9. as any one described preparation in the above claim, said preparation also comprises antiseptic.

10. preparation as claimed in claim 9, wherein said antiseptic are benzyl alcohol associating benzalkonium chlorides.

11. as any one described preparation in the above claim, wherein said TACI-Ig fragment comprises amino acid residue 34-66 and/or the amino acid residue 71-104 of SEQ ID NO:1.

12. preparation as claimed in claim 11, wherein said fragment comprise the amino acid residue 30-110 of SEQ ID NO:1, or at least 90% identical or be less than the variant of 10 conservative amino acid substitutions with it, described variant can be in conjunction with BlyS and/or APRIL.

13. as any one described preparation in the above claim, wherein said constant region for immunoglobulin is from human IgG1's constant region.

14. preparation as claimed in claim 13, wherein said human IgG1's constant region comprises SEQ IDNO:2 sequence, or it contains the variant that is less than 20 conservative amino acid substitutions.

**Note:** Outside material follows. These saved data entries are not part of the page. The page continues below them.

(** Paths are resolved lexically (there are no symbolic links): the key of
    [p] is the component list of [normpath] applied to [p] made absolute.
    This is what the kernel's walk along [p] reaches when [p] is not empty
    and every directory it names on the way exists, as it does for a
    normalised path in a directory tree. Where [p] steps into a missing
    directory and back with [..], and for the empty path, the kernel fails
    while this lookup goes on; statements that depend on the difference
    take a path without such steps. *)
Definition resolve (c p : string) : list string :=
  posixpath.norm_comps (if posixpath.isabs p then p else posixpath.join2 c p).

Definition node_key (w : World) (k : list string) : option node :=
  match k with
  | [] => Some Dir
  | _ => fs w !! k
  end.

Definition node_at (w : World) (p : string) : option node :=
  node_key w (resolve (cwd w) p).

Definition dir_at (w : World) (p : string) : bool :=
  match node_at w p with Some Dir => true | _ => false end.

Definition file_at (w : World) (p : string) : bool :=
  match node_at w p with Some (File _) => true | _ => false end.

Definition exists_at (w : World) (p : string) : bool :=
  match node_at w p with Some _ => true | None => false end.

(** ** Computations: state and exceptions *)

Definition M (A : Type) : Type := World -> res A * World.

Definition ret {A} (a : A) : M A := fun w => (Ok a, w).
Definition raise {A} (e : exn) : M A := fun w => (Raise e, w).
Definition bind {A B} (m : M A) (k : A -> M B) : M B :=
  fun w => match m w with
           | (Ok a, w') => k a w'
           | (Raise e, w') => (Raise e, w')
           end.
Definition lift {A} (r : res A) : M A := fun w => (r, w).
Definition assert_ (b : bool) : M unit :=
  if b then ret tt else raise AssertionError.
Definition getcwd : M string := fun w => (Ok (cwd w), w).

Notation "'let*' x ':=' m 'in' k" := (bind m (fun x => k))
  (at level 10, x pattern, m at level 200, k at level 200).
Notation "m1 ';;' m2" := (bind m1 (fun _ => m2))
  (at level 100, m2 at level 200, right associativity).

(** [for x in xs: body(x)], collecting the results. *)
Fixpoint for_each {A B} (body : A -> M B) (xs : list A) : M (list B) :=
  match xs with
  | [] => ret []
  | x :: xs' =>
      let* y := body x in
      let* ys := for_each body xs' in
      ret (y :: ys)
  end.

(** ** Operating-system primitives ([os], [os.path], [shutil], [glob]) *)

Module os.

Definition isdir (p : string) : M bool := fun w => (Ok (dir_at w p), w).
Definition isfile (p : string) : M bool := fun w => (Ok (file_at w p), w).
Definition exists_ (p : string) : M bool := fun w => (Ok (exists_at w p), w).

(** The non-empty proper prefixes of a key, shortest first. *)
Definition ancestors (k : list string) : list (list string) :=
  (λ n, take n k) <$> seq 1 (length k - 1).

Definition is_file_node (o : option node) : bool :=
  match o with Some (File _) => true | _ => false end.

Definition is_dir_node (n : node) : bool :=
  match n with Dir => true | File _ => false end.

(** [os.makedirs(p)] with [exist_ok=False]: the leaf must not exist and no
    ancestor may be a file; every missing ancestor is created. *)
Definition makedirs (p : string) : M unit :=
  fun w =>
    let k := resolve (cwd w) p in
    match node_at w p with
    | Some _ => (Raise FileExistsError, w)
    | None =>
        if existsb (λ a, is_file_node (fs w !! a)) (ancestors k)
        then (Raise NotADirectoryError, w)
        else (Ok tt,
              with_fs w (foldr (λ a m, <[a := Dir]> m) (fs w) (ancestors k ++ [k])))
    end.
(** * Event-stream orchestration loops of the agent-framework samples

    A shallow embedding of the control flow of the Python sample scripts
    under [Python/MicrosoftFoundry.Classic]:

    - [Workflows/ConditionalEdges.py]            (module [ConditionalEdges])
    - [AzureAI.Orchestration.GroupChat.py]       (module [GroupChat])
    - [.../Sequential.ExistingAgents.ErrorHandling.py]   (module [ErrorHandling])
    - [.../Sequential.ExistingAgents.WithRequestInfo.py] (module [WithRequestInfo])
    - [.../Magentic.HumanPlanUpdate.py]          (module [HumanPlanUpdate])

    The workflow engine, the agents and the operator are external to the
    scripts.  A stream returned by the engine is a finite list of events,
    possibly followed by an exception; the operator is the list of lines
    that [input()] will read, and reading past its end raises [EOFError].
    Standard output is the list of the chunks written, one for each call
    of [print] and each prompt of [input()]; [Py.rendered] is the string of
    its characters.  The engine hands out the streams of a script one per
    call, whatever the call; a run that asks for more streams than the
    script holds is left waiting. *)

From Stdlib Require Import Ascii String ZArith Lia.
From stdpp Require Import base option list strings gmap.

Open Scope string_scope.
Open Scope list_scope.

(** ** Python strings

    A [str] is modelled by a [string] over the code points 0..255. *)

Module PyStr.
(** ** Table headers *)

Lemma py_slice_strip {A} (q q' : A) (body : list A) :
  py_slice 1 (-1) (q :: body ++ [q']) = body.
Proof.
  unfold py_slice. cbn [length]. rewrite length_app. cbn [length].
  set (n := Z.of_nat (S (length body + 1))).
  change (1 <? 0) with false. change (-1 <? 0) with true. cbv iota.
  replace (Z.min 1 n) with 1 by lia.
  replace (Z.max 0 (-1 + n)) with (n - 1) by lia.
  change (Z.to_nat 1) with 1%nat. cbn [drop].
  replace (Z.to_nat (n - 1 - 1)) with (length body) by lia.
  rewrite drop_0, take_app, Nat.sub_diag, take_0, app_nil_r.
  apply take_ge. lia.
Qed.

Section Headers.

Context {host : Host}.

(** C6 (amended): a header line is split at whitespace into four fields,
    of which the second is the key and the last runs to the end of the
    line.  With the format code [%le] the result is the key with the last
    field read as a float (a [ValueError] if it is no number); with
    another code that ends in [s] it is the key with the last field less
    its first and its last character, which for a quoted text are the
    quotes; with any other code it is the key with the last field as text.
    [* key %le 3.14] gives the key [key] with the float that [float]
    reads from [3.14], and [* key %s "hello"] gives [("key", "hello")]. *)
Theorem split_header_line_dispatch (header_line : bytes)
    (line ignored key kind val : ustring) :
  _str (as_char_p header_line) = Ok (Some line) ->
  py_split 3 line = [ignored; key; kind; val] ->
  (kind = u "%le" ->
     _split_header_line header_line
     = match py_float val with
       | Some d => Ok (key, VFloat d)
       | None =>
           Raise (ValueError
                    (Msg "could not convert string to float" [VStr val]))
       end)
  /\ (kind <> u "%le" -> last kind = Some 115 ->
      _split_header_line header_line = Ok (key, VStr (py_slice 1 (-1) val))
      /\ forall q q' body, val = q :: body ++ [q'] ->
           _split_header_line header_line = Ok (key, VStr body))
  /\ (kind <> u "%le" -> last kind <> Some 115 ->
      _split_header_line header_line = Ok (key, VStr val))
  /\ (forall d, py_float (u "3.14") = Some d ->
        _split_header_line header_number = Ok (u "key", VFloat d))
  /\ _split_header_line header_text = Ok (u "key", VStr (u "hello")).
Proof.
  intros Hline Hsplit. unfold _split_header_line at 1 2 3 4.
  rewrite Hline. cbn [mbind result_bind]. rewrite Hsplit.
  unfold ustring_eqb.
  split; [|split; [|split; [|split]]].
  - intros ->. by rewrite bool_decide_eq_true_2.
  - intros Hkind Hs.
    rewrite (bool_decide_eq_false_2 _ Hkind), (bool_decide_eq_true_2 _ Hs).
    split; [done|]. intros q q' body ->. by rewrite py_slice_strip.
  - intros Hkind Hs.
    by rewrite (bool_decide_eq_false_2 _ Hkind), (bool_decide_eq_false_2 _ Hs).
  - intros d Hd. unfold _split_header_line.
    change (_str (as_char_p header_number))
      with (Ok (Some (u "* key %le 3.14")) : result (option ustring)).
    cbn [mbind result_bind].
    change (py_split 3 (u "* key %le 3.14"))
      with [u "*"; u "key"; u "%le"; u "3.14"].
    change (ustring_eqb (u "%le") (u "%le")) with true. cbv iota.
    by rewrite Hd.
  - reflexivity.
Qed.

End Headers.

(** C6, as stated, fails on its first example: [* key %le value 3.14] has
    five fields, the last field kept is [value 3.14], and what the call
    returns is what [float] makes of that text: a [ValueError], since it
    is no number. *)
Lemma split_header_line_five_fields :
  py_split 3 (u "* key %le value 3.14")
  = [u "*"; u "key"; u "%le"; u "value 3.14"]
  /\ (forall host : Host,
        @_split_header_line host header_five_fields
        = match @py_float host (u "value 3.14") with
          | Some d => Ok (u "key", VFloat d)
          | None =>
              Raise (ValueError (Msg "could not convert string to float"
                                     [VStr (u "value 3.14")]))
          end)
  /\ @_split_header_line host_cython3 header_five_fields
     = Raise (ValueError (Msg "could not convert string to float"
                              [VStr (u "value 3.14")]))
  /\ is_ok (@_split_header_line host_cython3 header_five_fields) = false.
Proof.
  split; [by vm_compute|]. split; [|split; by vm_compute].
  intros host. unfold _split_header_line.
  change (_str (as_char_p header_five_fields))
    with (Ok (Some (u "* key %le value 3.14")) : result (option ustring)).
  cbn [mbind result_bind].
  change (py_split 3 (u "* key %le value 3.14"))
    with [u "*"; u "key"; u "%le"; u "value 3.14"].
  by change (ustring_eqb (u "%le") (u "%le")) with true.
Qed.

Lemma split_header_line_dispatch_witness :
  @_split_header_line host_cython3 header_text
  = Ok (u "key", VStr (u "hello"))
  /\ @_split_header_line host_cython3 (u "@ MASS %le 0.938e0 ")
     = Ok (u "MASS", VFloat (DFin (4224376450473525 # 4503599627370496)))
  /\ @_split_header_line host_cython3 (u "@ COUNT %d 12")
     = Ok (u "COUNT", VStr (u "12"))
  /\ @_split_header_line host_cython3 header_number
     = Ok (u "key", VFloat (DFin (7070651414971679 # 2251799813685248))).
Proof.
  split; [|split; [|split]].
  - destruct (@split_header_line_dispatch host_cython3 header_text
                (u "* key %s " ++ [34] ++ u "hello" ++ [34])
                (u "*") (u "key") (u "%s") ([34] ++ u "hello" ++ [34])
                eq_refl eq_refl) as (_ & Hs & _).
    destruct Hs as [_ Hbody]; [by vm_compute|reflexivity|].
    apply (Hbody 34 34 (u "hello")). reflexivity.
  - destruct (@split_header_line_dispatch host_cython3
                (u "@ MASS %le 0.938e0 ") (u "@ MASS %le 0.938e0 ")
                (u "@") (u "MASS") (u "%le") (u "0.938e0 ")
                eq_refl eq_refl) as (Hle & _).
    rewrite Hle; [by vm_compute|reflexivity].
  - destruct (@split_header_line_dispatch host_cython3 (u "@ COUNT %d 12")
                (u "@ COUNT %d 12")
                (u "@") (u "COUNT") (u "%d") (u "12")
                eq_refl eq_refl) as (_ & _ & Hd & _).
    apply Hd; by vm_compute.
  - destruct (@split_header_line_dispatch host_cython3 header_number
                (u "* key %le 3.14")
                (u "*") (u "key") (u "%le") (u "3.14")
                eq_refl eq_refl) as (_ & _ & _ & Hnum & _).
    apply Hnum. by vm_compute.
Defined.

(** ** The bracket of [start()] and [finish()] *)

Lemma exn_name_known (e : exn) : exn_name e <> "EngineNotStarted"%string.
Proof. by destruct e. Qed.

(** C2, as stated, fails: before [start()], [get_current_sequence] raises
    the [RuntimeError] "No active sequence!", which is what it raises inside
    the bracket as well; and after [finish()] a lookup still answers from
    the engine's state. *)
Lemma call_outside_bracket :
  eng_phase engine_idle = NotStarted
  /\ @call madx host_cython3 call_get_current_sequence engine_idle
     = Raise (RuntimeError (Msg "No active sequence!" []))
  /\ failure (@call madx host_cython3 call_get_current_sequence engine_idle)
     <> Some "EngineNotStarted"%string
  /\ eng_phase (@finish madx (@start madx
                  {| eng_phase := NotStarted; eng_globals := globals_sample |}))
     = Finished
  /\ @call madx host_cython3 (call_sequence_exists (Some (u "ring")))
       (@finish madx (@start madx
          {| eng_phase := NotStarted; eng_globals := globals_sample |}))
     = Ok (globals_sample, ABool true).
Proof.
  split; [reflexivity|]. split; [reflexivity|]. split; [discriminate|].
  split; reflexivity.
Qed.

Section Bracket.

Context {clib : Clib} {host : Host}.

(** C2 (amended): no public function looks at whether [start()] has been
    called: on the same state of the engine a call does the same inside
    and outside the bracket, and no call ends with an error of the name
    EngineNotStarted.  With no current sequence, [get_current_sequence]
    raises the [RuntimeError] "No active sequence!" in every phase. *)
Theorem calls_ignore_bracket (op : operation) (p p' : phase) (g : globals) :
  call op {| eng_phase := p; eng_globals := g |}
  = call op {| eng_phase := p'; eng_globals := g |}
  /\ failure (call op {| eng_phase := p; eng_globals := g |})
     <> Some "EngineNotStarted"%string
  /\ (current_sequ g = None ->
      call call_get_current_sequence {| eng_phase := p; eng_globals := g |}
      = Raise (RuntimeError (Msg "No active sequence!" []))).
Proof.
  split; [reflexivity|]. split.
  - destruct (call op _) as [r|e]; [done|].
    cbn. intros [= He]. by apply exn_name_known in He.
  - intros Hnone. unfold call, get_current_sequence. cbn [eng_globals].
    by rewrite Hnone.
Qed.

15. as the described preparation of above any one claim, said preparation comprises SEQ ID NO:3 sequence, or at least 90% identical or be less than the variant of 30 conservative amino acid substitutions with it, described variant can be in conjunction with BlyS and/or APRIL.

16. as the described preparation of above any one claim, the described TACI-Ig fusion rotein concentration range that said preparation comprises is 20-180mg/ml.

17. as the described preparation of above any one claim, wherein said preparation is a liquid dosage form.

18. as the described preparation of above any one claim, wherein said preparation is the multiple dose administration preparation.

19. pharmaceutical composition that comprises above any one described preparation of claim.

20. as any one described preparation of claim 1-18 or the described pharmaceutical composition of claim 19, described preparation or pharmaceutical composition are used for the treatment of autoimmune disease or lymphocytic hyperplasia disease.

21. a method for preparing any one described preparation of claim 1-18, this method comprise preparation TACI-Ig fusion rotein liquid solution and regulate the pH to 4.5-5.5 of described liquid solution or the step of 4.7-5.3 or 4.9-5.1 scope or pH5.0.

22. the method for preparing preparation as claimed in claim 21, described method comprise that the described preparation with scheduled volume is placed on the step in the sterilization container.

23. method as claimed in claim 22, wherein said container is selected from the syringe of vial or prefill.